DATA RECORDS Block Start

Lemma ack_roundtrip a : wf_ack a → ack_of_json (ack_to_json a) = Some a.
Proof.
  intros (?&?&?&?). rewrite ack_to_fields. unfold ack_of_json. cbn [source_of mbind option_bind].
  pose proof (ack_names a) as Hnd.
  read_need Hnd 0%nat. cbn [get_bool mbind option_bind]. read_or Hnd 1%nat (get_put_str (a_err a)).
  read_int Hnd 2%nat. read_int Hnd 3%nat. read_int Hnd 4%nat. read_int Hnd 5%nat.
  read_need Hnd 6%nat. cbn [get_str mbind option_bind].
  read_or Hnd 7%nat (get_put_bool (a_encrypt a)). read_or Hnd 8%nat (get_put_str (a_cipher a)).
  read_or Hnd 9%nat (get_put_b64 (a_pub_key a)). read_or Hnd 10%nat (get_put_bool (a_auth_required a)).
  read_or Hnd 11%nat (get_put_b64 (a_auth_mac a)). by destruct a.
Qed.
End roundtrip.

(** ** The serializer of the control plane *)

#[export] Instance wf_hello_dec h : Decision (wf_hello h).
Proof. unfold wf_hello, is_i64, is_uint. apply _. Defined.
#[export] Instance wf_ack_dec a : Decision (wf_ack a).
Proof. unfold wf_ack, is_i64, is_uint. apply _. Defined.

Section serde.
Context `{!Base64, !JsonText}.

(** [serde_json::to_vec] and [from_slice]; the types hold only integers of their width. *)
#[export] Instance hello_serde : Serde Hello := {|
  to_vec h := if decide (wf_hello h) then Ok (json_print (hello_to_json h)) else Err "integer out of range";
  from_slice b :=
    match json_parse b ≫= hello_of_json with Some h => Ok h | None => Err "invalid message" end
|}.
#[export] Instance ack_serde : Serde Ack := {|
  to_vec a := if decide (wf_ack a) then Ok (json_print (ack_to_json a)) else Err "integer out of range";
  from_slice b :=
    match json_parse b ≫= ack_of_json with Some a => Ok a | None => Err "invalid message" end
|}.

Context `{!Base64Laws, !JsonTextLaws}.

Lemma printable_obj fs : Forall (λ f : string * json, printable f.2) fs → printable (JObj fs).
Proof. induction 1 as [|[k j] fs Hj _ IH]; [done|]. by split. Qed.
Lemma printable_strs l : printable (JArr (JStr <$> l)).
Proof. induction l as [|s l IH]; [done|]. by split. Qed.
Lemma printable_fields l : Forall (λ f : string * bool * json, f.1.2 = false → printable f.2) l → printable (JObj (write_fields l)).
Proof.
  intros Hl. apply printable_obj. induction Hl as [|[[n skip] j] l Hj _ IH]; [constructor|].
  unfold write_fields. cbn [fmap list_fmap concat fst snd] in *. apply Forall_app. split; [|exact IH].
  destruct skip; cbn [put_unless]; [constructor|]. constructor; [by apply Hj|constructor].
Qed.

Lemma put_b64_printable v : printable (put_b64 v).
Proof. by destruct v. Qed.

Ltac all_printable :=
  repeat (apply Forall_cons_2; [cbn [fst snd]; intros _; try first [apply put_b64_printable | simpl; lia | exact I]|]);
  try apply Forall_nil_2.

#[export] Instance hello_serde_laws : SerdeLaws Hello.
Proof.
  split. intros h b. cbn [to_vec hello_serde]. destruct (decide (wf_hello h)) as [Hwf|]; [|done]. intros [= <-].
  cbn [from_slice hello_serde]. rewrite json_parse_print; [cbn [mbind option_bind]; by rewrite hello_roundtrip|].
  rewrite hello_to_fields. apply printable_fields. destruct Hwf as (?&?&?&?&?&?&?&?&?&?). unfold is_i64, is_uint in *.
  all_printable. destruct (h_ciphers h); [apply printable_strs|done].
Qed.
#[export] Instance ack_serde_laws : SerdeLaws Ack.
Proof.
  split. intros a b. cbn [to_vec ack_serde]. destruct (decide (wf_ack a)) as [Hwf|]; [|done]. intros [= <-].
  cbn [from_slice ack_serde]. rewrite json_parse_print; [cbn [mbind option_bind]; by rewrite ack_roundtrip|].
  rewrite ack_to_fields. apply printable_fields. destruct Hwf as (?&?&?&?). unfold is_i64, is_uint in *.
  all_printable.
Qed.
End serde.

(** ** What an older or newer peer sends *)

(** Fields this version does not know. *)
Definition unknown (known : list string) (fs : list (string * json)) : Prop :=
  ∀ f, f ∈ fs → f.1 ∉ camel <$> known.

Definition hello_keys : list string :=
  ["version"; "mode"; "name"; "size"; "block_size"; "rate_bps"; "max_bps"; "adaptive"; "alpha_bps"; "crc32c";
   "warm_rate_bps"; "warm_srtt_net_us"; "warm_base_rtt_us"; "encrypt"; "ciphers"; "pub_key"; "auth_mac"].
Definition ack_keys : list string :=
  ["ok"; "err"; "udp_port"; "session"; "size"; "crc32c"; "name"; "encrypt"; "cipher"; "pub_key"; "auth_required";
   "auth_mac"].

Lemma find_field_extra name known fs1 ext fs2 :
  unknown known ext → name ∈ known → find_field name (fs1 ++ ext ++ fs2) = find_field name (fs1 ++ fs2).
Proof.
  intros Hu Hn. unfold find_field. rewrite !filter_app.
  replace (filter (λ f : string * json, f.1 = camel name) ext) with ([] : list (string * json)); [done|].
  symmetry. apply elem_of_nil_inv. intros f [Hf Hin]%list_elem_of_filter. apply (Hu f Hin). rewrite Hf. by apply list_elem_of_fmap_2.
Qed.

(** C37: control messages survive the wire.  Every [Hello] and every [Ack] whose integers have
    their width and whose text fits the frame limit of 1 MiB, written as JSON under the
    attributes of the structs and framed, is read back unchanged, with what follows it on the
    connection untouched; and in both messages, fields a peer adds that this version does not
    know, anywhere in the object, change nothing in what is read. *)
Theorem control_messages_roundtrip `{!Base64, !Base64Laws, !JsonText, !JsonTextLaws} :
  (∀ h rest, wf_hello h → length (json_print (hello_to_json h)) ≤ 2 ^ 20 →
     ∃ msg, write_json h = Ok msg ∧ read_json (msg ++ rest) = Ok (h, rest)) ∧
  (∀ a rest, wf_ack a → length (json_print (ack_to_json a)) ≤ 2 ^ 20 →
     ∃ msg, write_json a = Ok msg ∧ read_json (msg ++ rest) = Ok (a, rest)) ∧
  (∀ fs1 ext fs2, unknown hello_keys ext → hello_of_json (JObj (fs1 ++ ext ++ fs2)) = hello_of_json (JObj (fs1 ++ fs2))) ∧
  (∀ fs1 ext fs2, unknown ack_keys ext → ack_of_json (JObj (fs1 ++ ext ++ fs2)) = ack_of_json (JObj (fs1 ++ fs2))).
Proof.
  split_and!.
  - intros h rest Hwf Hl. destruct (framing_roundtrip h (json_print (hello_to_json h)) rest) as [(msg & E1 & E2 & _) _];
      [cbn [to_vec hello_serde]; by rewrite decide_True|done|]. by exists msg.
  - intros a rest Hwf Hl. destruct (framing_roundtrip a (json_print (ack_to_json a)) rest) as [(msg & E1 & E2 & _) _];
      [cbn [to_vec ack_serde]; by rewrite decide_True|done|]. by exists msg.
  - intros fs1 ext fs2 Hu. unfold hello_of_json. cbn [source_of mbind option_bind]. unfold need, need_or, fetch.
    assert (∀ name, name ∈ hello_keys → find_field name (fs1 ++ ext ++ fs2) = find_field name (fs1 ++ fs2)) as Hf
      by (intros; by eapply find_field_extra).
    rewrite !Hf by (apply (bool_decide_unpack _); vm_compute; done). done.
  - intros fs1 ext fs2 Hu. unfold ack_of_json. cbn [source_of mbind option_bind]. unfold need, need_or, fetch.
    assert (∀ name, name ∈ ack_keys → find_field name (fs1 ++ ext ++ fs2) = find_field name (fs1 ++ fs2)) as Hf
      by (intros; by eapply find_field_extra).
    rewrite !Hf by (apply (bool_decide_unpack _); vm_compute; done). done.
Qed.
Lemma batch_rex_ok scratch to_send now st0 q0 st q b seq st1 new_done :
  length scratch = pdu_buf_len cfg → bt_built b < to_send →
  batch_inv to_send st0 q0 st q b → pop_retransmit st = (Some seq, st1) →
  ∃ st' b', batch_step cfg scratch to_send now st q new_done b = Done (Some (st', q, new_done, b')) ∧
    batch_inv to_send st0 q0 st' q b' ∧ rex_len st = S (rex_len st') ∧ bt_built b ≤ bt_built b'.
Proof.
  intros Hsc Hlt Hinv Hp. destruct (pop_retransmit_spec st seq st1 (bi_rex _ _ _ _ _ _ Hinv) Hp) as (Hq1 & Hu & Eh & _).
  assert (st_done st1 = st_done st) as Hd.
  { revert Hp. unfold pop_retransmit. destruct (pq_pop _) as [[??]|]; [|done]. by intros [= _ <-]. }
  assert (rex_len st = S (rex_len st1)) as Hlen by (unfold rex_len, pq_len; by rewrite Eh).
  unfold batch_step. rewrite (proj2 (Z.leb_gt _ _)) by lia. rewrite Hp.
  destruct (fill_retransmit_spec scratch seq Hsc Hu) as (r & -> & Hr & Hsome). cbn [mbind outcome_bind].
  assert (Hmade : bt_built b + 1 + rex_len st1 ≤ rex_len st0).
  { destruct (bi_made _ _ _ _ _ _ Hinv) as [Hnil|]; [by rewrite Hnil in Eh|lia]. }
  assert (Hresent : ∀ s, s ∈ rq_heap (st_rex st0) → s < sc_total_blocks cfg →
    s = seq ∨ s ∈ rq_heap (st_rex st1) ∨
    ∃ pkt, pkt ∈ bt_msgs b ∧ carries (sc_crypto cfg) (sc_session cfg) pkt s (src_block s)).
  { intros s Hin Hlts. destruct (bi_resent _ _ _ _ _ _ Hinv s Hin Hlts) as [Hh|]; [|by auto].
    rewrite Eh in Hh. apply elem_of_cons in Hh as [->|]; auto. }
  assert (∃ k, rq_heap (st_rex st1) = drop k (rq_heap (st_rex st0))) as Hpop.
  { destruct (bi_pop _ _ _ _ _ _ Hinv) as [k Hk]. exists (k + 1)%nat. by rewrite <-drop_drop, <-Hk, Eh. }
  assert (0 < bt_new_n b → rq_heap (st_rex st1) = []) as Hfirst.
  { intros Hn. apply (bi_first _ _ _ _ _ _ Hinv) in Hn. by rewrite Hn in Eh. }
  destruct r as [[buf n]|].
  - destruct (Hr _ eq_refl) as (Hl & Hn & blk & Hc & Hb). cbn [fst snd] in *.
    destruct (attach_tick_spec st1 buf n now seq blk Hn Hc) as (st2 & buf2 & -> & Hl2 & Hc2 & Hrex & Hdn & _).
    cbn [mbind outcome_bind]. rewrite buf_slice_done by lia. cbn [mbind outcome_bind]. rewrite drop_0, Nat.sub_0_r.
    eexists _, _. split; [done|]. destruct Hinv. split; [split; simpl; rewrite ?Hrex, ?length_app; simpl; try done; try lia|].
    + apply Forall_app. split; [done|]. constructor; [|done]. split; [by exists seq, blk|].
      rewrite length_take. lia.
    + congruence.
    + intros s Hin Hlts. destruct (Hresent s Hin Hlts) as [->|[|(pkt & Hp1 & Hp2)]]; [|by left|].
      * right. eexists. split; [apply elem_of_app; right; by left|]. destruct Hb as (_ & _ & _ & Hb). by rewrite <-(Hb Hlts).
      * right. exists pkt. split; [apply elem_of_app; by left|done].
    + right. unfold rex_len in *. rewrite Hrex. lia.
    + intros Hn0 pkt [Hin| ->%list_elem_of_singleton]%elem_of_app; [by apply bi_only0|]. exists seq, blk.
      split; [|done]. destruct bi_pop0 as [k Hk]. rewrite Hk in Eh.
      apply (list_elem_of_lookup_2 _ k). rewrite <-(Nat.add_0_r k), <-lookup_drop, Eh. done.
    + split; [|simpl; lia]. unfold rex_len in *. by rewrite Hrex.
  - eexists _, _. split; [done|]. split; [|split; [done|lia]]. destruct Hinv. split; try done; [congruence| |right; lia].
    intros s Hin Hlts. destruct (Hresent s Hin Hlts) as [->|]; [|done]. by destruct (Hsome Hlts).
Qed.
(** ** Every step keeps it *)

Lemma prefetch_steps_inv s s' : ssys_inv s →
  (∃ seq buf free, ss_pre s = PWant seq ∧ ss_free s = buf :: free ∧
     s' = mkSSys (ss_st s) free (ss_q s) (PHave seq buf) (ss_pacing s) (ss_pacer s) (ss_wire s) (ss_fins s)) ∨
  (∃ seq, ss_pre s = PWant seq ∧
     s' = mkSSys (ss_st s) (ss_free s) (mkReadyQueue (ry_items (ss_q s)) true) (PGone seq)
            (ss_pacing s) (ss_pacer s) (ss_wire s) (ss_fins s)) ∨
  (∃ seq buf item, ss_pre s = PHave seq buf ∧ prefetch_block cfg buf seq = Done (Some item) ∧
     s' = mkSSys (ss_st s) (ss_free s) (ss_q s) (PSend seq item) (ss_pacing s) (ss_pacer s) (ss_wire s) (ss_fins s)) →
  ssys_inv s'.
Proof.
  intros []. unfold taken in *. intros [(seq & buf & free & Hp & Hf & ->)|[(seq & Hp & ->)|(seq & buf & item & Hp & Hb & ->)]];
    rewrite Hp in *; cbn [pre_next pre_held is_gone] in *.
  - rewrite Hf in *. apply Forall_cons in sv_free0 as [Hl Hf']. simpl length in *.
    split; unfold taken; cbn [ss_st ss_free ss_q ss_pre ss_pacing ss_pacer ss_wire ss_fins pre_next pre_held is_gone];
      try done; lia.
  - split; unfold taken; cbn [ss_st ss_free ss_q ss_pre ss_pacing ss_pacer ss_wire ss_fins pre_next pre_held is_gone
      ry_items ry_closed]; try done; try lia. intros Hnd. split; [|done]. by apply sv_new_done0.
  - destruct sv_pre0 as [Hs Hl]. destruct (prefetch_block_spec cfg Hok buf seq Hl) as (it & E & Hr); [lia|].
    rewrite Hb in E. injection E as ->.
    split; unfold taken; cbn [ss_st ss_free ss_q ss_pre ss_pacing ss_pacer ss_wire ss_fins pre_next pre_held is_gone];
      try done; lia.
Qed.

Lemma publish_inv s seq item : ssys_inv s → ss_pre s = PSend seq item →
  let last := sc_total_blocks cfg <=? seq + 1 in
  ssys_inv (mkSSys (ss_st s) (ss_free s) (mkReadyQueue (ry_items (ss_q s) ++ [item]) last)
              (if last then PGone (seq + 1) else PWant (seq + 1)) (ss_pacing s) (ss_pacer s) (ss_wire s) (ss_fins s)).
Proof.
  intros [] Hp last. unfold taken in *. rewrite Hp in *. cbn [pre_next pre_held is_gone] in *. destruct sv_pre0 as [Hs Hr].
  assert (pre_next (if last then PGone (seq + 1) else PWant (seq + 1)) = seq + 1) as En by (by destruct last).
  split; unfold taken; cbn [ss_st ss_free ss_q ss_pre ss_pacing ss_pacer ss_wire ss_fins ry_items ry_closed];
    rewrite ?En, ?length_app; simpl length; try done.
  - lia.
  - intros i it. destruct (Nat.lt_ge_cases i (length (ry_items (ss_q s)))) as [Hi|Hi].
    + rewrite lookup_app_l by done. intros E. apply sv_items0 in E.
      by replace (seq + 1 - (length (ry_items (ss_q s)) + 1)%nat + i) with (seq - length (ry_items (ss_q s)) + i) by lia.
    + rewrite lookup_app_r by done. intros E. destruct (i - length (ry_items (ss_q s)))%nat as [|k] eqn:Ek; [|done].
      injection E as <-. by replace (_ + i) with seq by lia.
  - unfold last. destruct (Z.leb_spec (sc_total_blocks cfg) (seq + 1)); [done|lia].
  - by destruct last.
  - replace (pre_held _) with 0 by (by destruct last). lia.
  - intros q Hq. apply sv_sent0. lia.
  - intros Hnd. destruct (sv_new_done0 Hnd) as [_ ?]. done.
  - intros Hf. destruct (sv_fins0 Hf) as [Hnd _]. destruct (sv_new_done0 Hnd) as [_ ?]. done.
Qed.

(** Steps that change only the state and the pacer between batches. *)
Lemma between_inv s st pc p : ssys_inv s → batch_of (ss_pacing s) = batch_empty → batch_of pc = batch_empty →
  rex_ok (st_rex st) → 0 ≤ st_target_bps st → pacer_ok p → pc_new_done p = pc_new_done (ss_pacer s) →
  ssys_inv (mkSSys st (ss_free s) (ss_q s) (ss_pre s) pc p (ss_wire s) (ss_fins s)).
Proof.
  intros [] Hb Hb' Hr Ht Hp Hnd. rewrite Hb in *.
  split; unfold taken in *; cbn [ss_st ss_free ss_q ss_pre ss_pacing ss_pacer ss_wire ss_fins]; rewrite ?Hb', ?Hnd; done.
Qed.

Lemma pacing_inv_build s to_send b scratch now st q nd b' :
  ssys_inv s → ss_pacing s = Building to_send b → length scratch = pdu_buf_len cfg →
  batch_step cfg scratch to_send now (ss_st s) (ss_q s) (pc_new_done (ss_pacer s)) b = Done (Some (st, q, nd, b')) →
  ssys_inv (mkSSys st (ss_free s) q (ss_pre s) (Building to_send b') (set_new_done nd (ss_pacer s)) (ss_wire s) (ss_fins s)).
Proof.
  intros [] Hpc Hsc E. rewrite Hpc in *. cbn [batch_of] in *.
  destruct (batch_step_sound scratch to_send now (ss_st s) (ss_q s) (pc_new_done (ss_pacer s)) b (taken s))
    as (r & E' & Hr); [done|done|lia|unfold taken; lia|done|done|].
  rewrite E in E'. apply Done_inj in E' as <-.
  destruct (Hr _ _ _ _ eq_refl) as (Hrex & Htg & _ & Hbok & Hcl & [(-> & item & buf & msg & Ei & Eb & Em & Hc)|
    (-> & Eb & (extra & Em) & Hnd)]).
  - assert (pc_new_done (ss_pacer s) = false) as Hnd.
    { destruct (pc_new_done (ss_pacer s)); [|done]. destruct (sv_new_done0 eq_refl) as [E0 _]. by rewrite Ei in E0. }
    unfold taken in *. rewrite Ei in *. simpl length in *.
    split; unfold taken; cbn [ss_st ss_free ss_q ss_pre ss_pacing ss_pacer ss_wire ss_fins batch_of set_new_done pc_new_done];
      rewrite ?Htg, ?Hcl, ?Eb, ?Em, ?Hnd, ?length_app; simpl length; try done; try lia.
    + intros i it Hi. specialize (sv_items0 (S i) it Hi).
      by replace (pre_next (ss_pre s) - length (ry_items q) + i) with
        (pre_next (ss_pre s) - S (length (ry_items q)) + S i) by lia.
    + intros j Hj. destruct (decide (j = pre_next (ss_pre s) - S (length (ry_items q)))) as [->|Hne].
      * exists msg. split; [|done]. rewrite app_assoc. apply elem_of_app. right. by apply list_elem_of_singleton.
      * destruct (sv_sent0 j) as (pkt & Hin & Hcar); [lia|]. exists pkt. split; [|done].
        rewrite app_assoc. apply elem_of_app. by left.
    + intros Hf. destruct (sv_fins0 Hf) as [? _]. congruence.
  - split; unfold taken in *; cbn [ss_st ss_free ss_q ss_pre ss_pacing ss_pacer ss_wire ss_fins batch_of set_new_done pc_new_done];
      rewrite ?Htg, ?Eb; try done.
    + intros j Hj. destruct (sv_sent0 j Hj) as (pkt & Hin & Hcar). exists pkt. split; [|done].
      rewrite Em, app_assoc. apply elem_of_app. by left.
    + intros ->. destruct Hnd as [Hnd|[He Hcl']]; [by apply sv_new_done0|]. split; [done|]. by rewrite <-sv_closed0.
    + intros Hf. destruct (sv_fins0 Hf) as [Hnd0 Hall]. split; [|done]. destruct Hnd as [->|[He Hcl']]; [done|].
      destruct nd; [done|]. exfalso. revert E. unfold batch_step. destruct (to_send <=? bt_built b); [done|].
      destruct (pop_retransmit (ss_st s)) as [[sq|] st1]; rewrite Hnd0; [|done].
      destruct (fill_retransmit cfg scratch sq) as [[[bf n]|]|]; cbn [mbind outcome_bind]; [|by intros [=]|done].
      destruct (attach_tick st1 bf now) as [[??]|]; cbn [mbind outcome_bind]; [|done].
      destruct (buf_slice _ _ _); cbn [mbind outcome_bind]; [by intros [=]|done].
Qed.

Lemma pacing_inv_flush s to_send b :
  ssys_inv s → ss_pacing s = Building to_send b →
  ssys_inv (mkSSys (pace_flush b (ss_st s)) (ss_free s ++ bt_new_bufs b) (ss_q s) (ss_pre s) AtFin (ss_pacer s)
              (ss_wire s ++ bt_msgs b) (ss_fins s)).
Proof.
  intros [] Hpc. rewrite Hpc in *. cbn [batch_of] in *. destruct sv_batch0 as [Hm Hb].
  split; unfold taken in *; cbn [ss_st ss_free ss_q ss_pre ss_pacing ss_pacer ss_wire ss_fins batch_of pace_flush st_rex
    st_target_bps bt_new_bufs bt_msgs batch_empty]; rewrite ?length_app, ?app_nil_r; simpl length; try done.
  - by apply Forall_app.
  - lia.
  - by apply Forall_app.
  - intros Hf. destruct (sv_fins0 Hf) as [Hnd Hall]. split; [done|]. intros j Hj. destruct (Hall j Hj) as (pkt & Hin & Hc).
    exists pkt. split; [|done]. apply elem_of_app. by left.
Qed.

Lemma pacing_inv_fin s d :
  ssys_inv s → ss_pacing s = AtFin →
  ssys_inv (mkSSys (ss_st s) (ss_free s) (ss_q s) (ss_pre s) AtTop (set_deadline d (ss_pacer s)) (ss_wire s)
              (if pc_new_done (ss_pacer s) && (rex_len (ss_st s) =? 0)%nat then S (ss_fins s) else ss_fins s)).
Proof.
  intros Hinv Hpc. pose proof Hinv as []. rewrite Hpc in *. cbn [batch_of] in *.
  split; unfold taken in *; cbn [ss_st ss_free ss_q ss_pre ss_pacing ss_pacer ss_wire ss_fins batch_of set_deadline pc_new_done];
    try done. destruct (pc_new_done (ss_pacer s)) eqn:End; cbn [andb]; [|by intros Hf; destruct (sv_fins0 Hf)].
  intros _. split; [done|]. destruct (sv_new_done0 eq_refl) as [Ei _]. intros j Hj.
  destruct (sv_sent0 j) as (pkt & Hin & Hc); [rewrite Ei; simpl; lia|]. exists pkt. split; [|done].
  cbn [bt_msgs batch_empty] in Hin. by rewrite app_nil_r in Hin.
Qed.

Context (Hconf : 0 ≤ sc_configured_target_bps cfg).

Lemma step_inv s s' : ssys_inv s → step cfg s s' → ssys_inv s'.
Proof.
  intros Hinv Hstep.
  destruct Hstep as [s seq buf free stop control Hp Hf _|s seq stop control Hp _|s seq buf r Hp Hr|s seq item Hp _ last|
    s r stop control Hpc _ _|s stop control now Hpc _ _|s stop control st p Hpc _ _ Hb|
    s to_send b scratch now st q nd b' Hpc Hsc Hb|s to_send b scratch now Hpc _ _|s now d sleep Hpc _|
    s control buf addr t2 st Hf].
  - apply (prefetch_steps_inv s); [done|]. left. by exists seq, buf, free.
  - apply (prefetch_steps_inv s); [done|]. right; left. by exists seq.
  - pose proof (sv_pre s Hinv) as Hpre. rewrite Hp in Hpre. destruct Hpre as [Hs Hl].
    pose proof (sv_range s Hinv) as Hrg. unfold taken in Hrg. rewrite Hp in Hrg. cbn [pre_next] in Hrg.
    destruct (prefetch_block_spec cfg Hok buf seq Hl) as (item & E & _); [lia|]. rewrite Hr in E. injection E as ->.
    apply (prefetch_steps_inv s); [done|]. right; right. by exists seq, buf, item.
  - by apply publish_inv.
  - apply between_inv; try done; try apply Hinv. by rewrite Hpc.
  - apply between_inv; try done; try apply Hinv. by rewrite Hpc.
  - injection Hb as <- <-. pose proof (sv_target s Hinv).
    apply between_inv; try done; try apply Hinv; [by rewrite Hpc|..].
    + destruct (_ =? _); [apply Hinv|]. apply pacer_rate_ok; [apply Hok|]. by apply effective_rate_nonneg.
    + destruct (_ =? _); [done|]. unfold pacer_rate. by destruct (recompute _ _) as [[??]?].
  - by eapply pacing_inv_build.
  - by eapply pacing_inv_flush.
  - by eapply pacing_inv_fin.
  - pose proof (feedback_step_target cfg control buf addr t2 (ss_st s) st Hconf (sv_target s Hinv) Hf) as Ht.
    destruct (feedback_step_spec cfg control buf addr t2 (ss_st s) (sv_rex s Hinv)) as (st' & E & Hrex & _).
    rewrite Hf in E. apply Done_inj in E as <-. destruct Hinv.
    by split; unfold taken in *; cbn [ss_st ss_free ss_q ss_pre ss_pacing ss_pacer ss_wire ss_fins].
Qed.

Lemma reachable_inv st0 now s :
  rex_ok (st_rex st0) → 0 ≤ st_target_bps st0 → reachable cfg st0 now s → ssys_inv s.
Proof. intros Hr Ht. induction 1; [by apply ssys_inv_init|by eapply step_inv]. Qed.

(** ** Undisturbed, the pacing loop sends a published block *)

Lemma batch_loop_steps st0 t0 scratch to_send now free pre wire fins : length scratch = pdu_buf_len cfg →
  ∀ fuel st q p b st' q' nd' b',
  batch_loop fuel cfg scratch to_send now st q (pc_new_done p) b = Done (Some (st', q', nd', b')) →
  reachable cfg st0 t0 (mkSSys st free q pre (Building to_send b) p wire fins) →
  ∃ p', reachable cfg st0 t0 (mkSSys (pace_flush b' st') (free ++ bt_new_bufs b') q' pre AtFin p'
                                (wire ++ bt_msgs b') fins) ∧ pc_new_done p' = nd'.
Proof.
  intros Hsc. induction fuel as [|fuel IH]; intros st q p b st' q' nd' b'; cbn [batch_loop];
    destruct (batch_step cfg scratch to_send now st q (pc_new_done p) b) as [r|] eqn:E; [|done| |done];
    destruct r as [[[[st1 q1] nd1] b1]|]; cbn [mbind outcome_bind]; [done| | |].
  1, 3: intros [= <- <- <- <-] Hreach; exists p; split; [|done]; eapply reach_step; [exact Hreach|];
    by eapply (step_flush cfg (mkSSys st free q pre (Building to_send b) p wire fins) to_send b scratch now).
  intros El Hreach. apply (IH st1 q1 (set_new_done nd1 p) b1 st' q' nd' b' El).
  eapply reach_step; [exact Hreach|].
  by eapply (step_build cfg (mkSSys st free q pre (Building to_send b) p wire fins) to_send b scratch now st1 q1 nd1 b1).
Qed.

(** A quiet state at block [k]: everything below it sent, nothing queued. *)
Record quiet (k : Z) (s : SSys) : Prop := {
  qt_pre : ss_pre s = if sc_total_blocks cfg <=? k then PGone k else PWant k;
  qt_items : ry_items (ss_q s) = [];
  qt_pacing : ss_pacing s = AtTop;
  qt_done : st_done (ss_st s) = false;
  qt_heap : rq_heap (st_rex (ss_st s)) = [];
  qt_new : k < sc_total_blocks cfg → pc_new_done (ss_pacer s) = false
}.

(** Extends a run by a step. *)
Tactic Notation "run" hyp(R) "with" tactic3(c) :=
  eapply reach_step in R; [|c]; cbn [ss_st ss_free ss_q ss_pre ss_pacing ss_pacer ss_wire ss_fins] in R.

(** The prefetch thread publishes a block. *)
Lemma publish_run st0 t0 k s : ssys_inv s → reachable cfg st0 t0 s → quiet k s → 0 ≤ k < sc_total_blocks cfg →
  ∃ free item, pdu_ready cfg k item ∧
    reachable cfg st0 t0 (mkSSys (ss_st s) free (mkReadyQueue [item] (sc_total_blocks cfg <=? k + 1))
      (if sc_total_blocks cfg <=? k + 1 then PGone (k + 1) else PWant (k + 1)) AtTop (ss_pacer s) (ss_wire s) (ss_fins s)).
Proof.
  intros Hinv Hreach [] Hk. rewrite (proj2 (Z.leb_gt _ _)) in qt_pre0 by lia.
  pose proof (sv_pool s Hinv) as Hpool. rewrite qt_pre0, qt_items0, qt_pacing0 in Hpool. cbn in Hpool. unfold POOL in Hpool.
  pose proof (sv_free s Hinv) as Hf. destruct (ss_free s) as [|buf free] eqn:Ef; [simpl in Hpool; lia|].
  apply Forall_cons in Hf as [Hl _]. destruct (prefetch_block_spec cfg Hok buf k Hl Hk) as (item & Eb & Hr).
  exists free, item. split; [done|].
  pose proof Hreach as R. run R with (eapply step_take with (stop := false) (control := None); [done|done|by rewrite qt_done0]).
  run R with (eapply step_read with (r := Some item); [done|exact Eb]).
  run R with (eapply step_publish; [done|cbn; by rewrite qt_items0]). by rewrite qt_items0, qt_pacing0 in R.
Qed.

DATA RECORDS Block End

→ **PROBLEM STATEMENT**:
From the listing above, repeat exactly the lines starting at the line that includes "rewrite ?Htg, ?Eb; try done." and ending at the line that includes "by rewrite <-sv_closed0.", with nothing outside that span.

→ **YOUR SOLUTION**:
      rewrite ?Htg, ?Eb; try done.
    + intros j Hj. destruct (sv_sent0 j Hj) as (pkt & Hin & Hcar). exists pkt. split; [|done].
      rewrite Em, app_assoc. apply elem_of_app. by left.
    + intros ->. destruct Hnd as [Hnd|[He Hcl']]; [by apply sv_new_done0|]. split; [done|]. by rewrite <-sv_closed0.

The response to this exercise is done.